(** * knowledge_storm.utils.ArticleTextProcessing

    A shallow embedding of the text utilities of [ArticleTextProcessing]
    (src/knowledge_storm/utils.py): the paragraph sanitizer
    [preprocess_content], the heading parser [parse_article_into_dict], the
    sentence trimmer [remove_uncompleted_sentences_with_citations] and the
    citation remapper [update_citation_index].

    Python text is modelled as a list of characters.  A character is an
    8-bit code read as the code point U+0000..U+00FF, and the character
    classes below are Python's classes restricted to that range. *)

From Stdlib Require Import Ascii String DecimalString DecimalZ.
From Stdlib Require Import List ZArith Lia Bool Arith Permutation Sorted.
Import ListNotations.

(** ** Python strings *)

Module PyStr.

Abbreviation text := (list ascii).

Definition str (s : string) : text := list_ascii_of_string s.

Definition code (c : ascii) : nat := nat_of_ascii c.

Definition nl : ascii := ascii_of_nat 10.
Definition cr : ascii := ascii_of_nat 13.

Definition in_range (lo hi : nat) (c : ascii) : bool :=
  (lo <=? code c) && (code c <=? hi).

Definition one_of (l : list nat) (c : ascii) : bool :=
  existsb (Nat.eqb (code c)) l.

(** [str.isspace] on one character, which is also the class [\s] of [re]
    and the set removed by [str.strip()]. *)
Definition isspace (c : ascii) : bool :=
  in_range 9 13 c || in_range 28 32 c || one_of [133; 160] c.

(** The class [\d] of [re]: the decimal digits. *)
Definition isdecimal (c : ascii) : bool := in_range 48 57 c.

(** [str.isalnum] on one character. *)
Definition isalnum (c : ascii) : bool :=
  isdecimal c || in_range 65 90 c || in_range 97 122 c
  || one_of [170; 178; 179; 181; 185; 186; 188; 189; 190] c
  || in_range 192 214 c || in_range 216 246 c || in_range 248 255 c.

(** The class [\w] of [re]. *)
Definition isword (c : ascii) : bool := isalnum c || Ascii.eqb c "_".

(** The line boundaries of [str.splitlines]. *)
Definition is_linebreak (c : ascii) : bool :=
  in_range 10 13 c || in_range 28 30 c || one_of [133] c.

Fixpoint text_eqb (a b : text) : bool :=
  match a, b with
  | [], [] => true
  | x :: a', y :: b' => Ascii.eqb x y && text_eqb a' b'
  | _, _ => false
  end.

(** [s.startswith(p)] *)
Fixpoint startswith (p s : text) : bool :=
  match p, s with
  | [], _ => true
  | x :: p', y :: s' => Ascii.eqb x y && startswith p' s'
  | _ :: _, [] => false
  end.

(** [c in s] for a one-character [c] *)
Definition contains_char (c : ascii) (s : text) : bool :=
  existsb (Ascii.eqb c) s.

(** [p in s] *)
Fixpoint contains (p s : text) : bool :=
  startswith p s ||
  match s with
  | [] => false
  | _ :: s' => contains p s'
  end.

(** [s.count(c)] for a one-character [c] *)
Definition count_char (c : ascii) (s : text) : nat :=
  length (filter (Ascii.eqb c) s).

Fixpoint dropwhile (p : ascii -> bool) (s : text) : text :=
  match s with
  | [] => []
  | c :: s' => if p c then dropwhile p s' else s
  end.

Definition strip_by (p : ascii -> bool) (s : text) : text :=
  rev (dropwhile p (rev (dropwhile p s))).

(** [s.strip()] *)
Definition strip (s : text) : text := strip_by isspace s.

(** [s.strip(chars)] *)
Definition strip_chars (chars s : text) : text :=
  strip_by (fun c => contains_char c chars) s.

(** [sep.join(parts)] *)
Fixpoint join (sep : text) (parts : list text) : text :=
  match parts with
  | [] => []
  | [p] => p
  | p :: rest => p ++ sep ++ join sep rest
  end.

(** [s.splitlines()]: the lines of [s] without their boundaries; CR LF is
    one boundary, and a boundary at the very end opens no further line.
    [cur] is the line being read, reversed. *)
Fixpoint splitlines_go (cur s : text) : list text :=
  match s with
  | [] => match cur with [] => [] | _ => [rev cur] end
  | c :: s' =>
      if Ascii.eqb c cr then
        match s' with
        | d :: s'' =>
            if Ascii.eqb d nl then rev cur :: splitlines_go [] s''
            else rev cur :: splitlines_go [] s'
        | [] => rev cur :: splitlines_go [] s'
        end
      else if is_linebreak c then rev cur :: splitlines_go [] s'
      else splitlines_go (c :: cur) s'
  end.

Definition splitlines (s : text) : list text := splitlines_go [] s.

(** [list(dict.fromkeys(l))]: the first occurrence of every element, in
    order.  [seen] holds the keys already in the dict. *)
Fixpoint fromkeys_go (seen l : list text) : list text :=
  match l with
  | [] => []
  | x :: l' =>
      if existsb (text_eqb x) seen then fromkeys_go seen l'
      else x :: fromkeys_go (x :: seen) l'
  end.

Definition fromkeys (l : list text) : list text := fromkeys_go [] l.

(** [s.replace(old, new)] for a non-empty [old]: the occurrences of [old]
    are found from the left and do not overlap.  [skip] counts the
    characters of the current occurrence still to be passed over. *)
Fixpoint replace_go (old new : text) (skip : nat) (s : text) : text :=
  match s with
  | [] => []
  | c :: s' =>
      match skip with
      | S n => replace_go old new n s'
      | O =>
          if startswith old s
          then new ++ replace_go old new (length old - 1) s'
          else c :: replace_go old new 0 s'
      end
  end.

(** [s.replace(old, new)]; an empty [old] matches before every character
    and at the end. *)
Definition replace (old new s : text) : text :=
  match old with
  | [] => new ++ flat_map (fun c => c :: new) s
  | _ :: _ => replace_go old new 0 s
  end.

(** [s.split(sep)] for a non-empty [sep]. *)
Fixpoint split_go (sep : text) (skip : nat) (cur s : text) : list text :=
  match s with
  | [] => [rev cur]
  | c :: s' =>
      match skip with
      | S n => split_go sep n cur s'
      | O =>
          if startswith sep s
          then rev cur :: split_go sep (length sep - 1) [] s'
          else split_go sep 0 (c :: cur) s'
      end
  end.

Definition split (sep s : text) : list text := split_go sep 0 [] s.

(** [str(n)] for an integer [n]: its decimal digits, after a minus sign
    when it is negative. *)
Definition str_of_int (n : Z) : text :=
  str (NilZero.string_of_int (Z.to_int n)).
Lemma with_urls_same s : with_urls (urls s) s = s.
Proof. now destruct s. Qed.

(** * The redirect lookup *)

Lemma update_first_none key l :
  find (has_short_url key) l = None -> update_first key l = (None, l).
Proof.
  induction l as [|d r IH]; simpl; [reflexivity|].
  destruct (has_short_url key d); [discriminate|].
  intros H. now rewrite (IH H).
Qed.

Lemma update_first_some key l d :
  find (has_short_url key) l = Some d ->
  exists l1 l2,
    l = (l1 ++ d :: l2)%list /\ find (has_short_url key) l1 = None
    /\ update_first key l = (Some (inc_clicks d), (l1 ++ inc_clicks d :: l2)%list).
Proof.
  induction l as [|x r IH]; simpl; [discriminate|].
  destruct (has_short_url key x) eqn:Hx.
  - intros [= ->]. exists [], r. auto.
  - intros H. destruct (IH H) as (l1 & l2 & -> & Hn & Hu).
    exists (x :: l1), l2. simpl. rewrite Hx, Hu. auto.
Qed.

(** [$inc] touches one document, and only its [clicks]. *)
Lemma update_first_frame key l :
  length (snd (update_first key l)) = length l
  /\ forall i d, nth_error l i = Some d ->
       exists d', nth_error (snd (update_first key l)) i = Some d'
         /\ su_id d' = su_id d /\ full_url d' = full_url d
         /\ short_url d' = short_url d /\ user d' = user d
         /\ (d' = d \/ (has_short_url key d = true /\ d' = inc_clicks d))
         /\ (has_short_url key d = false -> d' = d).
Proof.
  induction l as [|x r [IHlen IH]]; simpl.
  - split; [reflexivity|]. intros [|i] d; discriminate.
  - destruct (has_short_url key x) eqn:Hx; simpl.
    + split; [reflexivity|]. intros [|i] d; simpl.
      * intros [= <-]. exists (inc_clicks x). rewrite Hx.
        repeat split; auto. discriminate.
      * intros H. exists d. repeat split; auto.
    + destruct (update_first key r) as [found r'] eqn:U; simpl in *.
      split; [now rewrite IHlen|]. intros [|i] d; simpl.
      * intros [= <-]. exists x. repeat split; auto.
      * apply IH.
Qed.

Lemma findOneAndUpdate_run key s :
  quiet 1 s = true ->
  ShortUrl_findOneAndUpdate_inc key s
  = (Return (fst (update_first key (urls s))),
     with_urls (snd (update_first key (urls s))) (pop_fault s)).
Proof.
  intros Q. unfold ShortUrl_findOneAndUpdate_inc.
  rewrite (bind_Return _ _ _ _ _ (driver_call_quiet s Q)).
  unfold bind, get; simpl.
  now destruct (update_first key (urls s)).
Qed.

Lemma not_filled_Str k :
  not_a_filled_string (Js.Str k) = Js.is_empty (Js.trim k).
Proof.
  unfold not_a_filled_string. simpl trim_of. rewrite length_0_is_empty.
  now destruct k.
Qed.

Lemma getShortUrl_found k s d :
  Js.trim k <> EmptyString -> quiet 1 s = true ->
  find (has_short_url (Js.trim k)) (urls s) = Some d ->
  full_url d <> EmptyString ->
  getShortUrl (Js.Str k) s
  = (Return (Some (inc_clicks d)),
     with_urls (snd (update_first (Js.trim k) (urls s))) (pop_fault s)).
Proof.
  intros Hk Q Hf Hu. unfold getShortUrl.
  apply try_Return. rewrite not_filled_Str.
  apply is_empty_false in Hk. rewrite Hk.
  erewrite bind_Return by (apply findOneAndUpdate_run; exact Q).
  unfold trim_of.
  destruct (update_first_some _ _ _ Hf) as (l1 & l2 & _ & _ & Hup).
  rewrite Hup. cbn [fst snd full_url inc_clicks].
  apply is_empty_false in Hu. now rewrite Hu.
Qed.

Lemma getShortUrl_missing k s :
  Js.trim k <> EmptyString -> quiet 1 s = true ->
  find (has_short_url (Js.trim k)) (urls s) = None ->
  getShortUrl (Js.Str k) s = (Return None, pop_fault s).
Proof.
  intros Hk Q Hf. unfold getShortUrl.
  apply try_Return. rewrite not_filled_Str.
  apply is_empty_false in Hk. rewrite Hk.
  erewrite bind_Return by (apply findOneAndUpdate_run; exact Q).
  unfold trim_of. rewrite (update_first_none _ _ Hf). cbn [fst snd].
  unfold ret. now rewrite <- (with_urls_same (pop_fault s)) at 2.
Qed.

Lemma only_clicks_refl key l : only_clicks_of key l l.
Proof.
  split; [reflexivity|]. intros i d H. exists d. repeat split; auto.
Qed.

Lemma has_short_url_false key d :
  short_url d <> key -> has_short_url key d = false.
Proof. unfold has_short_url. intros H. now apply String.eqb_neq. Qed.

Lemma only_clicks_update key l : only_clicks_of key l (snd (update_first key l)).
Proof.
  destruct (update_first_frame key l) as [Hlen H]. split; [exact Hlen|].
  intros i d Hi. destruct (H i d Hi) as (d' & Hn & H1 & H2 & H3 & H4 & H5 & H6).
  exists d'. repeat split; auto.
  - destruct H5 as [->|[_ ->]]; [now left | now right].
  - intros Hk. apply H6. now apply has_short_url_false.
Qed.

Lemma findOneAndUpdate_state key s :
  users (snd (ShortUrl_findOneAndUpdate_inc key s)) = users s
  /\ (urls (snd (ShortUrl_findOneAndUpdate_inc key s)) = urls s
      \/ urls (snd (ShortUrl_findOneAndUpdate_inc key s))
         = snd (update_first key (urls s))).
Proof.
  unfold ShortUrl_findOneAndUpdate_inc, bind, driver_call, get.
  destruct (hd None (faults s)); simpl; [auto|].
  destruct (update_first key (urls s)); simpl. auto.
Qed.

Lemma getShortUrl_state v s :
  users (snd (getShortUrl v s)) = users s
  /\ (urls (snd (getShortUrl v s)) = urls s
      \/ urls (snd (getShortUrl v s)) = snd (update_first (trim_of v) (urls s))).
Proof.
  unfold getShortUrl, try_catch.
  destruct (not_a_filled_string v).
  - unfold throw, getShortUrl_catch; simpl.
    case_ifs;
      simpl; auto.
  - unfold bind.
    pose proof (findOneAndUpdate_state (trim_of v) s) as [Hu Hl].
    destruct (ShortUrl_findOneAndUpdate_inc (trim_of v) s) as [[[doc|]|e] s1];
      simpl in *; unfold getShortUrl_catch, ret, throw;
      case_ifs;
      simpl; auto.
Qed.

Lemma redirect_state id s :
  users (snd (redirectFromShortUrl id s)) = users s
  /\ (urls (snd (redirectFromShortUrl id s)) = urls s
      \/ urls (snd (redirectFromShortUrl id s))
         = snd (update_first (Js.trim (trim_of id)) (urls s))).
Proof.
  unfold redirectFromShortUrl, try_catch, next_error, ret, throw.
  destruct (negb (Js.truthy id)); [simpl; auto|].
  destruct (negb (Js.is_string id) || (String.length (trim_of id) =? 0)%nat);
    [simpl; auto|].
  unfold bind.
  pose proof (getShortUrl_state (Js.Str (trim_of id)) s) as [Hu Hl].
  change (trim_of (Js.Str (trim_of id))) with (Js.trim (trim_of id)) in Hl.
  destruct (getShortUrl (Js.Str (trim_of id)) s) as [[[doc|]|e] s1];
    simpl in *;
    case_ifs;
    simpl; auto.
Qed.

Lemma redirect_found (s : Db) (code : string) (d : ShortUrl) :
  quiet 1 s = true ->
  find (has_short_url (Js.trim code)) (urls s) = Some d ->
  short_url d <> EmptyString ->
  full_url d <> EmptyString ->
  redirectFromShortUrl (Js.Str code) s
  = (Return (mkResponse 302 no_cache_headers [] (Redirect (full_url d))),
     with_urls (snd (update_first (Js.trim code) (urls s))) (pop_fault s)).
Proof.
  intros Q Hf Hs Hu.
  assert (Hk : Js.trim code <> EmptyString).
  { apply find_some in Hf as [_ Hm]. unfold has_short_url in Hm.
    apply String.eqb_eq in Hm. congruence. }
  unfold redirectFromShortUrl. apply try_Return.
  assert (Hc : code <> EmptyString) by (intros ->; apply Hk; reflexivity).
  apply is_empty_false in Hc. cbn [Js.truthy Js.is_string negb].
  rewrite Hc. cbn [negb orb]. unfold trim_of at 1.
  rewrite length_0_is_empty. apply is_empty_false in Hk. rewrite Hk.
  erewrite bind_Return.
  2:{ unfold trim_of. apply getShortUrl_found; rewrite ?trim_idem; eauto.
      now apply is_empty_false. }
  cbn [full_url inc_clicks]. apply is_empty_false in Hu. rewrite Hu.
  rewrite trim_idem. reflexivity.
Qed.

(** ** C9: a redirect visit changes nothing but one click counter *)

(** C9.  A redirect visit for any path segment [id] leaves the user
    collection alone and, in the short-link collection, keeps every
    document in place with its [_id], [full_url], [short_url] and [user];
    only the [clicks] of a document whose [short_url] is the trimmed code
    can change, and every other document is identical afterwards. *)
Theorem redirect_changes_only_clicks (id : Js.value) (s : Db) :
  let s' := snd (redirectFromShortUrl id s) in
  users s' = users s
  /\ only_clicks_of (Js.trim (trim_of id)) (urls s) (urls s').
Proof.
  cbv zeta. destruct (redirect_state id s) as [Hu [Hl|Hl]]; split; auto;
    rewrite Hl.
  - apply only_clicks_refl.
  - apply only_clicks_update.
Qed.

(** ** C3: the redirect response *)

(** C3.  A visit whose code matches a stored short link (a document that
    satisfies the schema: both URLs present) is answered with status 302,
    not 301, a redirect to the document's [full_url], and the three
    headers that forbid caching. *)
Theorem redirect_is_302_no_cache (s : Db) (code : string) (d : ShortUrl) :
  quiet 1 s = true ->
  find (has_short_url (Js.trim code)) (urls s) = Some d ->
  short_url d <> EmptyString ->
  full_url d <> EmptyString ->
  exists r s',
    redirectFromShortUrl (Js.Str code) s = (Return r, s')
    /\ res_status r = 302%Z
    /\ res_status r <> 301%Z
    /\ res_payload r = Redirect (full_url d)
    /\ res_headers r
       = [("Cache-Control", "no-cache, no-store, must-revalidate");
          ("Pragma", "no-cache");
          ("Expires", "0")].
Proof.
  intros Q Hf Hs Hu.
  exists (mkResponse 302 no_cache_headers [] (Redirect (full_url d))).
  eexists. split; [now apply redirect_found|].
  repeat split; discriminate.
Qed.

> [REQUIREMENT]:
With the first line of the records as the start and the line holding "Python text is" as the end, please copy exactly those lines and no others.

> [OUTPUT FOR THIS TASK]:
(** * knowledge_storm.utils.ArticleTextProcessing

    A shallow embedding of the text utilities of [ArticleTextProcessing]
    (src/knowledge_storm/utils.py): the paragraph sanitizer
    [preprocess_content], the heading parser [parse_article_into_dict], the
    sentence trimmer [remove_uncompleted_sentences_with_citations] and the
    citation remapper [update_citation_index].

    Python text is modelled as a list of characters.  A character is an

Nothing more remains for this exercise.